TASK BRIEF:
In the listing below, find the line with "change (256 ^" and the line with "rewrite (wrap32_small (2". Repeat those two lines and all lines between them exactly.

━━━ EXCERPTED RECORDS ━━━

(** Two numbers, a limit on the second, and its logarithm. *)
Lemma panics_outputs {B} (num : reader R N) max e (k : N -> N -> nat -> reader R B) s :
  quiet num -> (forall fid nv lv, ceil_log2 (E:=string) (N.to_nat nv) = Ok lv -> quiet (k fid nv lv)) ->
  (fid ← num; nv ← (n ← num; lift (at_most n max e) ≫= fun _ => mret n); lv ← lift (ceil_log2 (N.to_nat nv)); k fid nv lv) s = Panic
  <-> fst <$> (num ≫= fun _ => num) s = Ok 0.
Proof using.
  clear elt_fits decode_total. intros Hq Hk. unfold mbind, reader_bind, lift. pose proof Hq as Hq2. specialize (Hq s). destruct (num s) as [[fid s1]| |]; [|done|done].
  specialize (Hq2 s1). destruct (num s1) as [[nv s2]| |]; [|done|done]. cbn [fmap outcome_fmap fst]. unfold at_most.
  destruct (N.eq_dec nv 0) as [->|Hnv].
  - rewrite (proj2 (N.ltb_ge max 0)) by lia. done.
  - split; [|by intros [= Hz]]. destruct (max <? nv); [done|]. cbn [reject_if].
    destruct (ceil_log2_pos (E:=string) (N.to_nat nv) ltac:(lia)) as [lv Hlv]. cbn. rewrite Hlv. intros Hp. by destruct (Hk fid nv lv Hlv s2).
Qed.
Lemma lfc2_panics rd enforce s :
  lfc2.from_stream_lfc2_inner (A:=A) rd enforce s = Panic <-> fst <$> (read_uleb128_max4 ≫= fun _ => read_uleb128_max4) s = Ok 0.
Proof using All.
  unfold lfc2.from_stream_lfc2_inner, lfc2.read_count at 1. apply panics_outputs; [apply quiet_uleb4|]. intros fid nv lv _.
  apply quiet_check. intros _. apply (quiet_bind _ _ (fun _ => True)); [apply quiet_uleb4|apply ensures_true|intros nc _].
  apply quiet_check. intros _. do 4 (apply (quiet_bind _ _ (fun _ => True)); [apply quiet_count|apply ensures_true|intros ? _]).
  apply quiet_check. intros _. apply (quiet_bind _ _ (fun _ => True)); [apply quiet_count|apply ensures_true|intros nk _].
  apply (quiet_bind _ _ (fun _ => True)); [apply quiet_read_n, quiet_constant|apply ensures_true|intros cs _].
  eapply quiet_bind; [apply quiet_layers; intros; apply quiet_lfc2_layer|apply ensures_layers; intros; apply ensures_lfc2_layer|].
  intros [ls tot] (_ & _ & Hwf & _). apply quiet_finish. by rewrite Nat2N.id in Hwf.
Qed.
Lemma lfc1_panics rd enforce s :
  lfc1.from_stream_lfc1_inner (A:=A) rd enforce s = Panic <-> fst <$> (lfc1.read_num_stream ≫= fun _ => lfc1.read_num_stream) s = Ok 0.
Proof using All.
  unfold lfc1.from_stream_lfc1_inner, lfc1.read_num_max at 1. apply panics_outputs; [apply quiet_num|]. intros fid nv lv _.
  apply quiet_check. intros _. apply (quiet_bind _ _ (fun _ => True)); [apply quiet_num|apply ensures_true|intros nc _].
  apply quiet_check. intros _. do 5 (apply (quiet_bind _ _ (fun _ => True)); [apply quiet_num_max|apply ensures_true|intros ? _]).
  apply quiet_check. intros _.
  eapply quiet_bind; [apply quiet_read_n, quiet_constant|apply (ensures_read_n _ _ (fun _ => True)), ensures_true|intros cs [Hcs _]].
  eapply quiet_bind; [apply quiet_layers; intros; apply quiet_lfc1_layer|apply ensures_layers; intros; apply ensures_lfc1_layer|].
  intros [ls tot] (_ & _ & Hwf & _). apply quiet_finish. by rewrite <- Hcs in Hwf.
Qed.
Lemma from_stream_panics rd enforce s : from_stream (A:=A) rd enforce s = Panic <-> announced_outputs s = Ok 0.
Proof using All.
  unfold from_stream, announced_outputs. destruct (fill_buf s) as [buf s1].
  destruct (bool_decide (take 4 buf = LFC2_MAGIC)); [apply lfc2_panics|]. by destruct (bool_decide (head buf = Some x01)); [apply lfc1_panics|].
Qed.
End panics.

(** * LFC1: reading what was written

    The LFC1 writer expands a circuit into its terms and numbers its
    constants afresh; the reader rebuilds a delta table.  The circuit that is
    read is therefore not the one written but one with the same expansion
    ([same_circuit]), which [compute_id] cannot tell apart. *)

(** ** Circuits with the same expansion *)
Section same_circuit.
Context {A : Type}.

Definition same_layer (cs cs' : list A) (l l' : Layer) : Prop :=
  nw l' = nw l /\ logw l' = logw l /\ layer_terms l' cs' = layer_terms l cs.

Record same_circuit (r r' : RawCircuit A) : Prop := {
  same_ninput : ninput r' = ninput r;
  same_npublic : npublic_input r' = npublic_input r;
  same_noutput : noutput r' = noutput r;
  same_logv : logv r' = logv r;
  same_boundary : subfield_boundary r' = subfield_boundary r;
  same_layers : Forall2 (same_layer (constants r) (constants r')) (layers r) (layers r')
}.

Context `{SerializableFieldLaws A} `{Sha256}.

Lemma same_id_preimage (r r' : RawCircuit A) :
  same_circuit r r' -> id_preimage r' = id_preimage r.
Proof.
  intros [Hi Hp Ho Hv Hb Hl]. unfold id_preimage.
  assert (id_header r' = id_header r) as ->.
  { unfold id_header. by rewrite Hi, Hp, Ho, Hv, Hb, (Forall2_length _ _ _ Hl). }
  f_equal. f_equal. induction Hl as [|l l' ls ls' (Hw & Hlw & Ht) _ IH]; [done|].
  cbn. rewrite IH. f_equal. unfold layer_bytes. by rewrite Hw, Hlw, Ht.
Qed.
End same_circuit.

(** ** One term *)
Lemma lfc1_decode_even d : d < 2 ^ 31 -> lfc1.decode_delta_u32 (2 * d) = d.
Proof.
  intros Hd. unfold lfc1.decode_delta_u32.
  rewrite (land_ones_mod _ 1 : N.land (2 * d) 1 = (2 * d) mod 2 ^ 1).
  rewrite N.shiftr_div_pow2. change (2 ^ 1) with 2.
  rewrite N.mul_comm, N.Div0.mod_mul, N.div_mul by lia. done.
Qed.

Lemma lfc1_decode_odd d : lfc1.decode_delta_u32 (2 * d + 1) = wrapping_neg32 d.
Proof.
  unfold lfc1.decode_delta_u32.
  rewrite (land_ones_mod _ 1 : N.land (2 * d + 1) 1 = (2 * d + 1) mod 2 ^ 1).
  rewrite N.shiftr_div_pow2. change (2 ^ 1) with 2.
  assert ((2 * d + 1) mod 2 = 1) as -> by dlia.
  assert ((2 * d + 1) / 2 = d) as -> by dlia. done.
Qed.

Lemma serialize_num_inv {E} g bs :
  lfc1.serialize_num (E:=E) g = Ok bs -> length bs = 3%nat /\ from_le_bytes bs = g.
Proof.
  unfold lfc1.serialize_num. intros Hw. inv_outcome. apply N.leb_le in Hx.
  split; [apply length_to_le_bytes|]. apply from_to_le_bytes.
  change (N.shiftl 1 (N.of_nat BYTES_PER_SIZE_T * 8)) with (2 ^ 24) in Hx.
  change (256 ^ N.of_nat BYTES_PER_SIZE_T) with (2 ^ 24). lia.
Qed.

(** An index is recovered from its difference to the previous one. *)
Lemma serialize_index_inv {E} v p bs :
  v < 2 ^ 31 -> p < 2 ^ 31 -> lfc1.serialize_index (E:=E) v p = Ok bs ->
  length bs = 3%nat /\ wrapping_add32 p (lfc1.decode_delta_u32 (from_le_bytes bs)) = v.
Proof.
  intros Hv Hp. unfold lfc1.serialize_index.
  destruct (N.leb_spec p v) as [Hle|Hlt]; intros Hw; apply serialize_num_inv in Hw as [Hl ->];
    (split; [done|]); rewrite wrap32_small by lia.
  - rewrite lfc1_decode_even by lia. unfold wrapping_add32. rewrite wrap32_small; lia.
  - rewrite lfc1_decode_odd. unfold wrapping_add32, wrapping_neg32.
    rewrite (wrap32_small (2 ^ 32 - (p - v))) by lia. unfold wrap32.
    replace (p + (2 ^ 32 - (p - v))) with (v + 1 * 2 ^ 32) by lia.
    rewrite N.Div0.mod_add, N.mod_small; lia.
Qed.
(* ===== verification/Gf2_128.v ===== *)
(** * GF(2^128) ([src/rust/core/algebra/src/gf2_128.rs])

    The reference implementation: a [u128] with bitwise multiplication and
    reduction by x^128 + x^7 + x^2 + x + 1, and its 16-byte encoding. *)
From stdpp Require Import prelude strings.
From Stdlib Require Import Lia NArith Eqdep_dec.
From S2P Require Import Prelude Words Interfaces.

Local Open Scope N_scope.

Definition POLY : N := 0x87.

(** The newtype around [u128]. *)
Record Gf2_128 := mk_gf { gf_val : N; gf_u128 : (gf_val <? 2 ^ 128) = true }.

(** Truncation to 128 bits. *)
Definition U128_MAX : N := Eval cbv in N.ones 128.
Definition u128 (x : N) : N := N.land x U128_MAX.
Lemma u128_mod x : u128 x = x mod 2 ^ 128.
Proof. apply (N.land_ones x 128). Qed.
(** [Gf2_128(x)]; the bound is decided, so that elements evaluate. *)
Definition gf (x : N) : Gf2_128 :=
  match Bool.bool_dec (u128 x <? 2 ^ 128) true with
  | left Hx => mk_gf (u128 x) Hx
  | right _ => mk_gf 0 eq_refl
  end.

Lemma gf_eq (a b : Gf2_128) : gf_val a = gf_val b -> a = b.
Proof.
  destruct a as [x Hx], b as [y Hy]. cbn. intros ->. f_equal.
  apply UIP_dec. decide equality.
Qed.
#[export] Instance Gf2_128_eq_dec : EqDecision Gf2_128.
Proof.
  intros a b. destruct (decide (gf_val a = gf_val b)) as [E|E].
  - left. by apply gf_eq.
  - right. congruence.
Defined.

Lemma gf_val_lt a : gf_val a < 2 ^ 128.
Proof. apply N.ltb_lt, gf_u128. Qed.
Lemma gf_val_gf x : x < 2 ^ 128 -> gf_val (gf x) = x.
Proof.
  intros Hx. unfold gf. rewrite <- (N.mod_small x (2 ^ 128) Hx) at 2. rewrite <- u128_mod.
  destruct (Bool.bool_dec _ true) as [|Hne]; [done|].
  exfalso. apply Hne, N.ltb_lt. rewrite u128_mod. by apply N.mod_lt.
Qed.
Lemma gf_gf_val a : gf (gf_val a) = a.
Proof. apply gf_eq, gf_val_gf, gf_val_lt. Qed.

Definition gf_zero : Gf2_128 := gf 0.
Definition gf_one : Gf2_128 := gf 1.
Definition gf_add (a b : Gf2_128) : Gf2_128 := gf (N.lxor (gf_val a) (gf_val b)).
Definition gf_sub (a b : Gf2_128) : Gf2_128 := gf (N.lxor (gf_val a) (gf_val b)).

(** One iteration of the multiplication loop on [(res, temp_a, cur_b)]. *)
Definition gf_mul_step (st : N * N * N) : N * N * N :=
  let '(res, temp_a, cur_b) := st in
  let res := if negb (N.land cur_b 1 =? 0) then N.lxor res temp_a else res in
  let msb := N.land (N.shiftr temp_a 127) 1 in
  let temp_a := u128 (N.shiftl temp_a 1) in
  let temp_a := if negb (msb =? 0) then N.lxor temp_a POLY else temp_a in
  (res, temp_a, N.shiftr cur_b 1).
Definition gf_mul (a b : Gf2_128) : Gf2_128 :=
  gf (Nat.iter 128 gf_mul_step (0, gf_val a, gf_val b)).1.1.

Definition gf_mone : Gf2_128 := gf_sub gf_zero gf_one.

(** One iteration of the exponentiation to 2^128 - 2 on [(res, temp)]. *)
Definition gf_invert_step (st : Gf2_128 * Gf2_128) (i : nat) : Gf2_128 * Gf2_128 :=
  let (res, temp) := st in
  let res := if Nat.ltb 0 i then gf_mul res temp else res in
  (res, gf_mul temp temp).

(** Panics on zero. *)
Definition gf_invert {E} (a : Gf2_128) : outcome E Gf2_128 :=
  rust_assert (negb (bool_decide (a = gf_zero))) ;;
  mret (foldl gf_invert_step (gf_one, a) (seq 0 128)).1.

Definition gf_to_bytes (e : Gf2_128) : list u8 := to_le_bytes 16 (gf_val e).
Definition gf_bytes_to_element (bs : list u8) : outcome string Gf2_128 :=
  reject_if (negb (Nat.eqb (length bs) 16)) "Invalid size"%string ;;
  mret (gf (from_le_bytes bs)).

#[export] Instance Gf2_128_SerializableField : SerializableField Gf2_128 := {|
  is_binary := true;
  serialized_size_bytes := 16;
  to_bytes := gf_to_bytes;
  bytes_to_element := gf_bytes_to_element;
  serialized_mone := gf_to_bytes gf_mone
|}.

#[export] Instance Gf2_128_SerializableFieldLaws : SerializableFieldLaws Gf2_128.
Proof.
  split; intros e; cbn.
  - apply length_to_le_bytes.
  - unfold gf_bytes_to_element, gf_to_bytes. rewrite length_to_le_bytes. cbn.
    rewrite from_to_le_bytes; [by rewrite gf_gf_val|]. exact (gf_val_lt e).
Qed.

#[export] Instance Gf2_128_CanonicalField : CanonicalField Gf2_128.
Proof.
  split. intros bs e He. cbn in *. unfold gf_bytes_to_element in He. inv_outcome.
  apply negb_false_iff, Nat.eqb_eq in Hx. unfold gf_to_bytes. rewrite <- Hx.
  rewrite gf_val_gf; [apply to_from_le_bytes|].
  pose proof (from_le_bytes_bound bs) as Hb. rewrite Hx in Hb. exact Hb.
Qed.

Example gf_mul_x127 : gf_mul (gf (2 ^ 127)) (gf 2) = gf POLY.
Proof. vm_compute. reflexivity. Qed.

━━━

OUTPUT FOR THIS TASK:
  change (256 ^ N.of_nat BYTES_PER_SIZE_T) with (2 ^ 24). lia.
Qed.

(** An index is recovered from its difference to the previous one. *)
Lemma serialize_index_inv {E} v p bs :
  v < 2 ^ 31 -> p < 2 ^ 31 -> lfc1.serialize_index (E:=E) v p = Ok bs ->
  length bs = 3%nat /\ wrapping_add32 p (lfc1.decode_delta_u32 (from_le_bytes bs)) = v.
Proof.
  intros Hv Hp. unfold lfc1.serialize_index.
  destruct (N.leb_spec p v) as [Hle|Hlt]; intros Hw; apply serialize_num_inv in Hw as [Hl ->];
    (split; [done|]); rewrite wrap32_small by lia.
  - rewrite lfc1_decode_even by lia. unfold wrapping_add32. rewrite wrap32_small; lia.
  - rewrite lfc1_decode_odd. unfold wrapping_add32, wrapping_neg32.
    rewrite (wrap32_small (2 ^ 32 - (p - v))) by lia. unfold wrap32.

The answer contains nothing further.